(Dataset excerpts)

────────────────

Lemma deep_notch_reverses_axis_points_witness :
  let p := pnt 100 36 4 10 in
  (py (p 10%nat) < py (p 9%nat))%R.
Proof.
  apply (deep_notch_reverses_axis_points 100 36 4 10);
    unfold r_1, r_0, t_k; lra.
Defined.

(** ** The two post-processing cells in float64: where rounding decides *)

Section Float64Runs.

#[local] Set Warnings "-inexact-float".

(** The float64 cells give the worked example exactly. *)
Example float_worked_example :
  F64.compute_equivalent_volume
    [(1%Z, [10; 20]); (2%Z, [20])]%float [(1%Z, 4); (2%Z, 3)]%float 1 8
  = Ok (F64.mkOutcome 48 20).
Proof. vm_compute. reflexivity. Qed.

(** C5 as stated fails in float64: one element of volume 7.80575484347077
    with three integration points under the same stress is a valid input;
    each point gets the rounded share [v / 3], and the three shares add up
    to 7.805754843470771, which is more than the sum of the volumes. *)
Lemma float_raw_exceeds_volume :
  exists raw,
    F64.valid_input F64Sample.stress_equal F64Sample.volume_one = true
    /\ F64.s_mises_max F64Sample.stress_equal = Ok 2.5%float
    /\ F64.v_eqv_raw 30 2.5 F64Sample.stress_equal F64Sample.volume_one
       = Ok raw
    /\ raw = 7.805754843470771%float
    /\ F64.total_volume F64Sample.volume_one = 7.80575484347077%float
    /\ PrimFloat.leb raw (F64.total_volume F64Sample.volume_one) = false.
Proof.
  eexists. split; [vm_compute; reflexivity|].
  split; [vm_compute; reflexivity|].
  split; [vm_compute; reflexivity|].
  repeat split; vm_compute; reflexivity.
Qed.

(** The same input in the setting of C7: all stresses are equal, and yet the
    float64 [v_eqv] is not the multiplier times the volume sum. *)
Example float_uniform_stress_rounds :
  exists o,
    F64.compute_equivalent_volume F64Sample.stress_equal F64Sample.volume_one
      30 8 = Ok o
    /\ F64.v_eqv o = 62.44603874776617%float
    /\ (8 * F64.total_volume F64Sample.volume_one)%float
       = 62.44603874776616%float
    /\ PrimFloat.eqb (F64.v_eqv o)
         (8 * F64.total_volume F64Sample.volume_one)%float = false.
Proof.
  eexists. split; [vm_compute; reflexivity|].
  repeat split; vm_compute; reflexivity.
Qed.


(** An everyday factor changes the last digit as well: the stresses 133.978
    and 152.14 with the volume 4.272, multiplied by 7. *)
Example float_scaling_last_digit :
  exists o o',
    F64.compute_equivalent_volume F64Sample.stress_plain
      F64Sample.volume_plain 30 8 = Ok o
    /\ F64.compute_equivalent_volume
         (F64.scale_stress 7 F64Sample.stress_plain)
         F64Sample.volume_plain 30 8 = Ok o'
    /\ F64.v_eqv o = 17.465045351403223%float
    /\ F64.v_eqv o' = 17.46504535140322%float
    /\ PrimFloat.eqb (F64.v_eqv o') (F64.v_eqv o) = false.
Proof.
  eexists. eexists. split; [vm_compute; reflexivity|].
  split; [vm_compute; reflexivity|].
  repeat split; vm_compute; reflexivity.
Qed.

End Float64Runs.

────────────────

> Task requirements
An exact transcription of the data above is required.

> Response area
Lemma deep_notch_reverses_axis_points_witness :
  let p := pnt 100 36 4 10 in
  (py (p 10%nat) < py (p 9%nat))%R.
Proof.
  apply (deep_notch_reverses_axis_points 100 36 4 10);
    unfold r_1, r_0, t_k; lra.
Defined.

(** ** The two post-processing cells in float64: where rounding decides *)

Section Float64Runs.

#[local] Set Warnings "-inexact-float".

(** The float64 cells give the worked example exactly. *)
Example float_worked_example :
  F64.compute_equivalent_volume
    [(1%Z, [10; 20]); (2%Z, [20])]%float [(1%Z, 4); (2%Z, 3)]%float 1 8
  = Ok (F64.mkOutcome 48 20).
Proof. vm_compute. reflexivity. Qed.

(** C5 as stated fails in float64: one element of volume 7.80575484347077
    with three integration points under the same stress is a valid input;
    each point gets the rounded share [v / 3], and the three shares add up
    to 7.805754843470771, which is more than the sum of the volumes. *)
Lemma float_raw_exceeds_volume :
  exists raw,
    F64.valid_input F64Sample.stress_equal F64Sample.volume_one = true
    /\ F64.s_mises_max F64Sample.stress_equal = Ok 2.5%float
    /\ F64.v_eqv_raw 30 2.5 F64Sample.stress_equal F64Sample.volume_one
       = Ok raw
    /\ raw = 7.805754843470771%float
    /\ F64.total_volume F64Sample.volume_one = 7.80575484347077%float
    /\ PrimFloat.leb raw (F64.total_volume F64Sample.volume_one) = false.
Proof.
  eexists. split; [vm_compute; reflexivity|].
  split; [vm_compute; reflexivity|].
  split; [vm_compute; reflexivity|].
  repeat split; vm_compute; reflexivity.
Qed.

(** The same input in the setting of C7: all stresses are equal, and yet the
    float64 [v_eqv] is not the multiplier times the volume sum. *)
Example float_uniform_stress_rounds :
  exists o,
    F64.compute_equivalent_volume F64Sample.stress_equal F64Sample.volume_one
      30 8 = Ok o
    /\ F64.v_eqv o = 62.44603874776617%float
    /\ (8 * F64.total_volume F64Sample.volume_one)%float
       = 62.44603874776616%float
    /\ PrimFloat.eqb (F64.v_eqv o)
         (8 * F64.total_volume F64Sample.volume_one)%float = false.
Proof.
  eexists. split; [vm_compute; reflexivity|].
  repeat split; vm_compute; reflexivity.
Qed.


(** An everyday factor changes the last digit as well: the stresses 133.978
    and 152.14 with the volume 4.272, multiplied by 7. *)
Example float_scaling_last_digit :
  exists o o',
    F64.compute_equivalent_volume F64Sample.stress_plain
      F64Sample.volume_plain 30 8 = Ok o
    /\ F64.compute_equivalent_volume
         (F64.scale_stress 7 F64Sample.stress_plain)
         F64Sample.volume_plain 30 8 = Ok o'
    /\ F64.v_eqv o = 17.465045351403223%float
    /\ F64.v_eqv o' = 17.46504535140322%float
    /\ PrimFloat.eqb (F64.v_eqv o') (F64.v_eqv o) = false.
Proof.
  eexists. eexists. split; [vm_compute; reflexivity|].
  split; [vm_compute; reflexivity|].
  repeat split; vm_compute; reflexivity.
Qed.

End Float64Runs.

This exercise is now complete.